== Problem description ==
Please return all lines in the listing holding the word "sampleOptions".

== Data to use ==
(** X9. When [generateImages] throws, [main] prints the message of the error
    (or the error itself when it is not an Error) on the error stream,
    follows it with the two lines of advice about the .env file exactly when
    the error is an Error whose message mentions GEMINI_API_KEY, and leaves
    with status 1.  Without the key that is all a run does. *)
Theorem main_failure_report (w w2 : World) (o : Options) (e : Thrown)
  (Hparse : parseArgs node w = (Return o, w))
  (Hthrow : generateImages node o w = (Throw e, w2)) :
  main node w
  = (Exit 1%Z,
     withConsole w2
       (app (console w2)
            ((Stderr, nl ++ "❌ Error: " ++ errorText e)
             :: (if mentionsKey e
                 then [(Stderr,
                        nl ++ "💡 Create .env file with: GEMINI_API_KEY=your_key_here");
                       (Stderr,
                        "   Get key at: https://aistudio.google.com/apikey")]
                 else []))))
  /\ (mentionsKey e = true
      <-> exists ctor message,
          e = JsError ctor message
          /\ includes message "GEMINI_API_KEY" = true)
  /\ (truthy (env_GEMINI_API_KEY w) = false ->
      w2 = w /\ e = missingKeyError /\ mentionsKey e = true).
Proof.
  pose proof (main_cases w) as Hm. rewrite Hparse, Hthrow in Hm.
  split; [exact Hm|]. split.
  - destruct e as [ctor message|repr]; cbn [mentionsKey]; split.
    + intros Hi. exists ctor, message. auto.
    + intros [c [m [E Hi]]]. injection E as -> ->. exact Hi.
    + discriminate.
    + intros [c [m [E _]]]. discriminate E.
  - intros Hkey.
    pose proof (generateImages_spec node o w) as Hs. cbv zeta in Hs.
    rewrite Hkey in Hs. cbn [negb] in Hs. rewrite Hthrow in Hs.
    injection Hs as -> ->. auto.
Qed.

End ProgramFurther.

Lemma main_success_conditions_witness :
  fst (main sampleNode worldOnePng) = Return tt.
Proof.
  refine (proj1 (proj2 (main_success_conditions sampleNode worldOnePng))
            (responseOf [imagePart pngBlob]) "/work/generated-images"
            _ _ eq_refl eq_refl eq_refl _ eq_refl
            (fun _ _ => eq_refl) (fun _ _ => eq_refl));
    discriminate.
Defined.

Lemma main_rejects_missing_prompt_witness :
  exists line,
    main sampleNode (worldOf [] None onePng)
    = (Exit 1%Z,
       withConsole (worldOf [] None onePng) [(Stderr, line)]).
Proof.
  destruct (main_rejects_missing_prompt sampleNode (worldOf [] None onePng)
              (or_introl eq_refl)) as [line [H _]].
  exists line. exact H.
Defined.

Lemma main_failure_report_witness :
  main sampleNode worldNoKey
  = (Exit 1%Z,
     withConsole worldNoKey
       [(Stderr, nl ++ "❌ Error: GEMINI_API_KEY not found in .env file");
        (Stderr,
         nl ++ "💡 Create .env file with: GEMINI_API_KEY=your_key_here");
        (Stderr, "   Get key at: https://aistudio.google.com/apikey")]).
Proof.
  exact (proj1 (main_failure_report sampleNode worldNoKey worldNoKey
                  sampleOptions missingKeyError eq_refl eq_refl)).
Defined.

(** *** Directories and files *)

Section FilesFurther.
Context (node : Node).


(** X11. When --output is the last argument it has no value, and the output
    directory is left undefined.  A run with such options and the key set
    still calls the model, once, and then always fails: with what the call
    was rejected with, or else with the TypeError of [path.resolve]; it
    writes nothing and makes no directory, whatever came back. *)
Theorem output_flag_without_value (o : Options) (w : World) :
  (forall pre o0,
      aligned pre ->
      parseLoop (pre ++ ["--output"]) o0
      = setOutputDir (parseLoop pre o0) None)
  /\ (outputDir o = None ->
      truthy (env_GEMINI_API_KEY w) = true ->
      let r := generateImages node o w in
      (fst r = Throw invalidPathError
       \/ exists e,
           gemini w (List.length (sent w)) (requestOf o) = Reject e
           /\ fst r = Throw e)
      /\ sent (snd r) = app (sent w) [requestOf o]
      /\ written (snd r) = written w
      /\ existing (snd r) = existing w).
Proof.
  split.
  - intros pre o0 Hpre. rewrite parseLoop_app by exact Hpre. reflexivity.
  - intros Hd Hkey r. subst r.
    pose proof (generateImages_spec node o w) as Hs. cbv zeta in Hs.
    rewrite Hkey in Hs. cbn [negb] in Hs.
    destruct Hs as [Hsent Hs].
    destruct (gemini w (List.length (sent w)) (requestOf o)) as [result|e].
    + rewrite Hd in Hs. destruct Hs as [Hthrow [Hw Hex]]. auto.
    + destruct Hs as [Hthrow [Hw Hex]].
      split; [right; exists e; auto|]. auto.
Qed.

End FilesFurther.


Lemma output_flag_without_value_witness :
  written (snd (generateImages sampleNode
                  (setOutputDir sampleOptions None) worldOnePng)) = [].
Proof.
  exact (proj1 (proj2 (proj2
           (proj2 (output_flag_without_value sampleNode
                     (setOutputDir sampleOptions None) worldOnePng)
                  eq_refl eq_refl)))).
Defined.

(** *** Counts written in decimal *)

Section DecimalCounts.

Ltac eval_digit :=
  match goal with
  | |- context [digitValue ?c] =>
      let v := eval vm_compute in (digitValue c) in
      change (digitValue c) with v
  end;
  cbv beta iota;
  match goal with
  | |- context [Z.ltb ?k 10] =>
      let b := eval vm_compute in (Z.ltb k 10) in
      change (Z.ltb k 10) with b
  end;
  cbv beta iota.

Lemma string_of_uint_digits (d : Decimal.uint) :
  digitsOnly (NilEmpty.string_of_uint d) = true.
Proof. induction d; cbn; auto. Qed.

Lemma showNat_digits (n : nat) :
  digitsOnly (showNat n) = true /\ showNat n <> "".
Proof.
  unfold showNat, NilZero.string_of_uint.
  destruct (Nat.to_uint n) as [|d|d|d|d|d|d|d|d|d|d]; cbn;
    rewrite ?string_of_uint_digits; split; auto; discriminate.
Qed.

(** Reading the digits of a decimal numeral gives back its value. *)
Lemma parseDigits_uint (d : Decimal.uint) :
  forall acc,
    parseDigits 10 (NilEmpty.string_of_uint d) (Some (Z.of_nat acc))
    = Some (Z.of_nat (Nat.of_uint_acc d acc)).
Proof.
  induction d; intros acc; cbn [NilEmpty.string_of_uint Nat.of_uint_acc];
    [reflexivity| | | | | | | | | |];
    cbn [parseDigits]; eval_digit;
    rewrite <- IHd; f_equal; f_equal; rewrite ?Nat.tail_mul_spec; lia.
Qed.

Lemma parseDigits_showNat (n : nat) :
  parseDigits 10 (showNat n) None = Some (Z.of_nat n).
Proof.
  unfold showNat.
  rewrite <- (DecimalNat.Unsigned.of_to n) at 2.
  unfold NilZero.string_of_uint, Nat.of_uint.
  destruct (Nat.to_uint n) as [|d|d|d|d|d|d|d|d|d|d];
    [reflexivity| | | | | | | | | |];
    cbn [NilEmpty.string_of_uint Nat.of_uint_acc parseDigits];
    eval_digit; rewrite <- parseDigits_uint; reflexivity.
Qed.

Lemma showNat_inj (a b : nat) : showNat a = showNat b -> a = b.
Proof.
  intros H. apply Nat2Z.inj.
  pose proof (parseDigits_showNat a) as Ha. rewrite H in Ha.
  rewrite parseDigits_showNat in Ha. congruence.
Qed.

Lemma trimStart_digit (c : ascii) (s : string) :
  isDigit c = true -> trimStart (String c s) = String c s.
Proof.
  intros Hc.
  destruct c as [[] [] [] [] [] [] [] []]; try discriminate Hc;
    destruct s as [|c1 [|c2 s2]]; reflexivity.
Qed.

Lemma digits_no_hex_prefix (s : string) :
  digitsOnly s = true ->
  startsWith s "0x" = false /\ startsWith s "0X" = false.
Proof.
  intros H. unfold startsWith.
  destruct s as [|c s']; [cbn; auto|].
  cbn [String.prefix].
  destruct (ascii_dec "0" c) as [<-|_]; [|auto].
  destruct s' as [|c1 s'']; [auto|].
  cbn [digitsOnly] in H. apply andb_true_iff in H. destruct H as [_ H].
  apply andb_true_iff in H. destruct H as [H _].
  cbn [String.prefix].
  destruct (ascii_dec "x" c1) as [<-|_]; [discriminate H|].
  destruct (ascii_dec "X" c1) as [<-|_]; [discriminate H|].
  auto.
Qed.

(** On a string of decimal digits [parseInt] reads the digits in radix 10:
    no white space, sign or 0x prefix is found. *)
Lemma mathInt_digits (s : string) :
  s <> "" -> digitsOnly s = true ->
  mathInt (Some s) = parseDigits 10 s None.
Proof.
  intros Hne H. destruct s as [|c s']; [contradiction|].
  pose proof (digits_no_hex_prefix _ H) as [Hx HX].
  assert (Hc : isDigit c = true).
  { cbn [digitsOnly] in H. apply andb_true_iff in H. tauto. }
  pose proof (trimStart_digit c s' Hc) as Htrim.
  unfold mathInt.
  destruct c as [[] [] [] [] [] [] [] []]; try discriminate Hc;
    rewrite Htrim; cbv beta iota zeta; rewrite Hx, HX; cbv beta iota zeta;
    cbn [orb];
    (destruct (parseDigits 10 _ None) as [m|];
     [rewrite Z.mul_1_l|]; reflexivity).
Qed.

Lemma mathInt_showNat (n : nat) :
  mathInt (Some (showNat n)) = Some (Z.of_nat n).
Proof.
  destruct (showNat_digits n) as [Hd Hne].
  rewrite mathInt_digits by assumption.
  apply parseDigits_showNat.
Qed.

(** X12. A count written in decimal is read as the number it denotes, made
    a Number: the number itself below 2^53, the nearest double in general.
    --count followed by the decimal numeral of n sets the count to n brought
    into 1..4, unless --count occurs again later. *)
Theorem count_flag_decimal (n : nat) (pre rest : list string) (o : Options)
  (Hpre : aligned pre) (Hnot : ~ In "--count" rest) :
  parseInt (Some (showNat n)) = Some (roundToDouble (Z.of_nat n))
  /\ ((Z.of_nat n < 2 ^ 53)%Z ->
      parseInt (Some (showNat n)) = Some (Finite (Z.of_nat n)))
  /\ clampCount (Some (showNat n)) = Z.min 4 (Z.max 1 (Z.of_nat n))
  /\ count (parseLoop (pre ++ "--count" :: showNat n :: rest) o)
     = Z.min 4 (Z.max 1 (Z.of_nat n)).
Proof.
  assert (Hclamp : clampCount (Some (showNat n))
                   = Z.min 4 (Z.max 1 (Z.of_nat n))).
  { rewrite clampCount_mathInt, mathInt_showNat. reflexivity. }
  assert (Hread : parseInt (Some (showNat n))
                  = Some (roundToDouble (Z.of_nat n))).
  { unfold parseInt. rewrite mathInt_showNat. reflexivity. }
  split; [exact Hread|].
  split.
  { intros Hsmall. rewrite Hread, roundToDouble_small; [reflexivity|].
    rewrite Z.abs_eq by lia. exact Hsmall. }
  split; [exact Hclamp|].
  rewrite parseLoop_app by exact Hpre.
  cbn [parseLoop hd_error]. unfold parseStep at 1.
  cbn [String.eqb Ascii.eqb Bool.eqb].
  rewrite (parseLoop_keeps count "--count" parseStep_keeps_count _ _ Hnot).
  exact Hclamp.
Qed.

End DecimalCounts.

Lemma count_flag_decimal_witness :
  count (parseLoop ["a cat"; "--count"; "3"; "--name"; "hero"]
                   (defaultOptions sampleNode "/work")) = 3%Z.
Proof.
  refine (proj2 (proj2 (proj2
            (count_flag_decimal 3 ["a cat"] ["--name"; "hero"]
               (defaultOptions sampleNode "/work")
               (aligned_plain "a cat" [] eq_refl aligned_nil) _)))).
  cbn. intros [H|[H|[]]]; discriminate H.
Defined.

(** *** The names of the saved files *)

Section FileNames.
Context (node : Node).

Lemma append_cancel_l (s a b : string) : s ++ a = s ++ b -> a = b.
Proof.
  induction s as [|c s IH]; cbn; intros H; [exact H|].
  injection H as H. exact (IH H).
Qed.

(** Two strings that start with a numeral followed by a dot start with the
    same numeral. *)
Lemma digits_before_dot (s1 : string) :
  forall s2 r1 r2,
    digitsOnly s1 = true -> digitsOnly s2 = true ->
    s1 ++ "." ++ r1 = s2 ++ "." ++ r2 -> s1 = s2.
Proof.
  induction s1 as [|c1 s1 IH]; intros [|c2 s2] r1 r2 H1 H2 H; cbn in *.
  - reflexivity.
  - injection H as Hc _. subst c2. discriminate H2.
  - injection H as Hc _. subst c1. discriminate H1.
  - injection H as -> H.
    apply andb_true_iff in H1. apply andb_true_iff in H2.
    f_equal. exact (IH s2 r1 r2 (proj2 H1) (proj2 H2) H).
Qed.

== Written solution ==
                  sampleOptions missingKeyError eq_refl eq_refl)).
                  (setOutputDir sampleOptions None) worldOnePng)) = [].
                     (setOutputDir sampleOptions None) worldOnePng)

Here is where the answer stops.